Die Nacht ist unerträglich. Wir können nicht schlafen, wir stieren vor uns hin und duseln. Tjaden bedauert, daß wir unsere angefressenen Brotstücke für die Ratten vergeudet haben. Wir hätten sie ruhig aufheben sollen. Jeder würde sie jetzt essen. Wasser fehlt uns auch, aber noch nicht so sehr.

Gegen Morgen, als es noch dunkel ist, entsteht Aufregung.

Durch den Eingang stürzt ein Schwärm flüchtender Ratten und jagt die Wände hinauf. Die Taschenlampen beleuchten die Verwirrung. Alle schreien und fluchen und schlagen zu. Es ist der Ausbruch der Wut und der Verzweiflung vieler Stunden, der sich entlädt. Die Gesichter sind verzerrt, die Arme schlagen, die Tiere quietschen, es fällt schwer, daß wir aufhören, fast hätte einer den anderen angefallen. Der Ausbruch hat uns erschöpft. Wir liegen und warten wieder. Es ist ein Wunder, daß unser Unterstand noch keine Verluste hat. Er ist einer der wenigen tiefen Stollen, die es jetzt noch gibt.
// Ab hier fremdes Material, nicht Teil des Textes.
Lemma encode_loop_spec l : forall fuel rest out pos pre r,
  (length l < fuel)%nat -> room out pos (zlen pre + zlen (b64 l)) ->
  0 <= r -> r + zlen (b64 l) < 2 ^ 64 ->
  encode_loop fuel (pos + zlen pre) (l ++ rest) (zlen l) r (fill out pos pre) =
  Done (pos + zlen pre + zlen (b64 l), r + zlen (b64 l)) (fill out pos (pre ++ b64 l)).
Proof.
  induction l as [|a|a b|a b c l IH] using list_ind3; intros fuel rest out pos pre r Hf Hroom Hr Hlt;
    (destruct fuel as [|fuel]; [cbn in Hf; lia|]); cbn [app].
  - cbn. by rewrite !Z.add_0_r, app_nil_r.
  - cbn [b64] in *. change (zlen [_; _; _; _]) with 4 in *. change (zlen [a]) with 1.
    rewrite encode_step1. cbv zeta. unfold room in *. rewrite put4 by (unfold room; zlen_pos; lia).
    destruct fuel as [|fuel]; [cbn in Hf; lia|]. cbn [encode_loop Z.eqb].
    rewrite !conv_sextet, u64_small by lia. pose proof (bz_range a).
    rewrite Z.shiftl_mul_pow2, !Z.shiftr_div_pow2 by lia.
    replace ((bz a * 2 ^ 16 / 2 ^ 18) mod 64) with (bz a / 4) by zdm.
    by replace ((bz a * 2 ^ 16 / 2 ^ 12) mod 64) with (bz a mod 4 * 16) by zdm.
  - cbn [b64] in *. change (zlen [_; _; _; _]) with 4 in *. change (zlen [a; b]) with 2.
    rewrite encode_step2. cbv zeta. unfold room in *. rewrite put4 by (unfold room; zlen_pos; lia).
    destruct fuel as [|fuel]; [cbn in Hf; lia|]. cbn [encode_loop Z.eqb].
    pose proof (bz_range a). pose proof (bz_range b). rewrite <- (Z.lor_0_r (Z.lor _ _)).
    rewrite lor3, !conv_sextet, u64_small by lia. rewrite !Z.shiftr_div_pow2 by lia.
    set (v := bz a * 65536 + bz b * 256 + 0).
    replace ((v / 2 ^ 18) mod 64) with (bz a / 4) by zdm.
    replace ((v / 2 ^ 12) mod 64) with (bz a mod 4 * 16 + bz b / 16) by zdm.
    by replace ((v / 2 ^ 6) mod 64) with (bz b mod 16 * 4) by zdm.
  - cbn [b64 length] in *. autorewrite with zlen in *. pose proof (zlen_nonneg l).
    pose proof (zlen_nonneg (b64 l)). rewrite encode_step3 by lia. cbv zeta. unfold room in *.
    rewrite put4 by (unfold room; zlen_pos; lia).
    pose proof (bz_range a). pose proof (bz_range b). pose proof (bz_range c).
    rewrite lor3, !conv_sextet, conv_sextet0, u64_small by lia. rewrite !Z.shiftr_div_pow2 by lia.
    set (v := bz a * 65536 + bz b * 256 + bz c).
    replace ((v / 2 ^ 18) mod 64) with (bz a / 4) by zdm.
    replace ((v / 2 ^ 12) mod 64) with (bz a mod 4 * 16 + bz b / 16) by zdm.
    replace ((v / 2 ^ 6) mod 64) with (bz b mod 16 * 4 + bz c / 64) by zdm.
    replace (v mod 64) with (bz c mod 64) by zdm.
    replace (1 + (1 + (1 + zlen l)) - 3) with (zlen l) by lia.
    match goal with |- context [fill out pos ?p] => set (pre' := p) end.
    assert (zlen pre' = zlen pre + 4) as Hp by (unfold pre'; rewrite zlen_app; done).
    replace (pos + zlen pre + 4) with (pos + zlen pre') by lia.
    rewrite IH by (unfold room; lia). f_equal; [f_equal; lia|].
    unfold pre'. by rewrite <- app_assoc.
Qed.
Ein Unteroffizier kriecht herein; der hat ein Brot bei sich. Drei Leuten ist es doch geglückt, nachts durchzukommen und etwas Proviant zu holen. Sie haben erzählt, daß das Feuer in unverminderter Stärke bis zu den Artillerieständen läge. Es sei ein Rätsel, wo die drüben so viele Geschütze hernähmen.

Wir müssen warten, warten. Mittags passiert das, womit ich schon rechnete. Einer der Rekruten hat einen Anfall. Ich habe ihn schon lange beobachtet, wie er ruhelos die Zähne bewegte und die Fäuste ballte und schloß. Diese gehetzten, herausspringenden Augen kennen wir zur Genüge. In den letzten Stunden ist er nur scheinbar stiller geworden. Er ist in sich zusammengesunken wie ein morscher Baum.

Jetzt steht er auf, unauffällig kriecht er durch den Raum, verweilt einen Augenblick und rutscht dann dem Ausgang zu. Ich lege mich herum und frage:»Wo willst du hin?«

»Ich bin gleich wieder da«, sagt er und will an mir vorbei.

»Warte doch noch, das Feuer läßt schon nach.«

Er horcht auf, und das Auge wird einen Moment klar. Dann hat es wieder den trüben Glanz wie bei einem tollwütigen Hund, er schweigt und drängt mich fort.»Eine Minute, Kamerad!«rufe ich. Kat wird aufmerksam. Gerade als der Rekrut mich fortstößt, packt er zu, und wir halten ihn fest.

Sofort beginnt er zu toben:»Laßt mich los, laßt mich ‘raus, ich will hier ‘raus!«

Er hört auf nichts und schlägt um sich, der Mund ist naß und sprüht Worte, halbverschluckte, sinnlose Worte. Es ist ein Anfall von Unterstandsangst, er hat das Gefühl, hier zu ersticken, und kennt nur den einen Trieb: hinauszugelangen. Wenn man ihn laufen ließe, würde er ohne Deckung irgendwohin rennen. Er ist nicht der erste.

Da er sehr wild ist und die Augen sich schon verdrehen, so hilft es nichts, wir müssen ihn verprügeln, damit er vernünftig wird. Wir tun es schnell und erbarmungslos und erreichen, daß er vorläufig wieder ruhig sitzt. Die andern sind bleich bei der Geschichte geworden; hoffentlich schreckt es sie ab. Dieses Trommelfeuer ist zuviel für die armen Kerle; sie sind vom Feldrekrutendepot gleich in einen Schlamassel geraten, der selbst einem alten Mann graue Haare machen könnte.